According to DefenseScoop, the letter was informed by whistleblowers and FFRDC insiders, and it did not stop at MITRE. The requests reference UAP-related work potentially involving a long list of major contractors, including Lockheed Martin, Northrop Grumman, Raytheon, Boeing, General Dynamics, SAIC, Leidos, Battelle, The Aerospace Corporation, Booz Allen Hamilton, BAE Systems, and Bigelow Aerospace.
What MITRE said
MITRE did not deny holding relevant material, and it did not slam the door. A company spokesperson told DefenseScoop that insiders were reviewing the archives, and added a careful line: “If any relevant material is found, we will coordinate with the federal agencies responsible for the work to determine how to best provide any assets.”
Read closely, that sentence is a hedge as much as a promise. MITRE is saying it will look, but that anything it finds will be handed back to the agencies that commissioned the work, not released directly to Congress or the public. The contractor is positioning itself as a custodian, not a discloser. Whether that satisfies Burlison is another question entirely.
The bigger fight behind the letter
The MITRE letter did not appear in a vacuum. It landed at the moment the broader disclosure effort hit a wall. The Unidentified Anomalous Phenomena Disclosure Act, the bill that would have required federal agencies to declassify their UAP records and publish them, was left out of the final 2026 National Defense Authorization Act. After a year of momentum, the most ambitious piece of disclosure legislation simply did not make the cut.

That stall is the context for everything Burlison is now doing. With the broad law shelved, the strategy has shifted from a single sweeping mandate to a series of direct, document-level demands aimed at the specific institutions believed to be holding the material. Burlison has also raised the possibility of issuing subpoenas, for both cooperative and uncooperative witnesses, if the letters do not produce results.

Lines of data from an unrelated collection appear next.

(* ===== verification/LibcPrintfSpec.v ===== *)
(** * What formatted output prints

    A reference definition of the text that a format and its arguments stand for, and the proof that the engine of [LibcPrintf]
    hands exactly that text to its output function, whatever the function does with it. *)

From stdpp Require Import base gmap list numbers strings.
From S2P Require Import Prelude Align LibcMem LibcString LibcStdlib LibcPrintf.

Local Notation len l := (Z.of_nat (length l)).

Notation byte := (fun c => 0 <= c < 256).

(** ** Numbers *)

Fixpoint dec (f : nat) (n : Z) : list Z :=
  match f with
  | O => []
  | S f => if n <? 10 then [n + 48] else dec f (n / 10) ++ [n mod 10 + 48]
  end.
Definition decimal (n : Z) : list Z := dec 20 n.

Fixpoint hex (f : nat) (table : list Z) (n : Z) : list Z :=
  match f with
  | O => []
  | S f => (if n / 16 =? 0 then [] else hex f table (n / 16)) ++ [nth (Z.to_nat (n mod 16)) table 0]
  end.
Definition hexadecimal (flags n : Z) : list Z := hex 16 (table_of flags) n.

Section buffers.
Context {St : Type}.
Implicit Types (s : St) (buf : list Z).

Lemma put_wp buf i c Q s : 0 <= i < len buf -> Q (<[Z.to_nat i := c mod 256]> buf) s -> wp (put buf i c) Q s.
Proof. intros Hi HQ. unfold put. rewrite (proj2 (Z.leb_le 0 i)), (proj2 (Z.ltb_lt _ _)) by lia. by apply wp_ret. Qed.

(** Writing in front of what is there. *)
Lemma drop_put buf i c : 0 < i <= len buf -> drop (Z.to_nat (i - 1)) (<[Z.to_nat (i - 1) := c]> buf) = c :: drop (Z.to_nat i) buf.
Proof.
  intros Hi. rewrite insert_take_drop by lia. rewrite drop_app_length' by (rewrite length_take; lia). by replace (S (Z.to_nat (i - 1))) with (Z.to_nat i) by lia.
Qed.
(* ===== verification/Arm64Spec.v ===== *)
(** * The promises of the arm64 page tables

    The tables below a root are a tree.  [look] is the walk of the hardware over it; mapping and unmapping are exact on it, a mapping that
    fails changes nothing, and every descriptor that is taken away is invalidated. *)

From stdpp Require Import base gmap list numbers.
From S2P Require Import Prelude Align Pmm Arm64Mmu.

(** ** Trees *)

Inductive tree := Node (es : list entry)
with entry := Word (w : Z) | Sub (p : Z) (t : tree).

Definition entries (t : tree) : list entry := let 'Node es := t in es.

(** The descriptor of an entry; [p] is the physical address of a table. *)
Definition word (e : entry) : Z := match e with Word w => w | Sub p _ => Z.lor p 3 end.

(** Level 0 has the pages.  An entry of level [k] stands for [bs k] bytes. *)
Definition sh (k : nat) : Z := 12 + 9 * Z.of_nat k.
Definition bs (k : nat) : Z := 2 ^ sh k.

Definition empty_table : tree := Node (replicate 512 (Word 0)).

(** The descriptor that translates an address and the size of what it translates. *)
Fixpoint look (k : nat) (t : tree) (x : Z) : option (Z * Z) :=
  match entries t !! Z.to_nat (x / bs k) with
  | Some (Word w) => if w =? 0 then None else Some (w, bs k)
  | Some (Sub p t) => match k with O => None | S k' => look k' t (x mod bs k) end
  | None => None
  end.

He has reportedly followed the same trail to other names, including RAND, the Aerospace Corporation, and MIT Lincoln Laboratory, from which he requested a classified 1952 briefing video referred to as a “flying saucer talk.” The approach is narrower than a single law, but it is also harder to ignore. A bill can be quietly dropped from a larger package. A 10-page interrogatory with a 45-day clock and a subpoena threat behind it is a different kind of pressure.
What happens next
The 45-day deadline puts MITRE’s first response in early July 2026. What it produces, or declines to produce, will say a great deal about how far this method can go. If the contractor returns a meaningful set of records, it sets a precedent that the others on Burlison’s list will struggle to escape. If it returns very little, the question becomes whether Congress has the will to convert its letters into subpoenas.
For now, the documented facts are narrow but real. A congressman asked. A major contractor said it would look. And the search reaches back to 1930. The interesting part is no longer whether the records are requested. It is whether anyone will be allowed to read what comes back.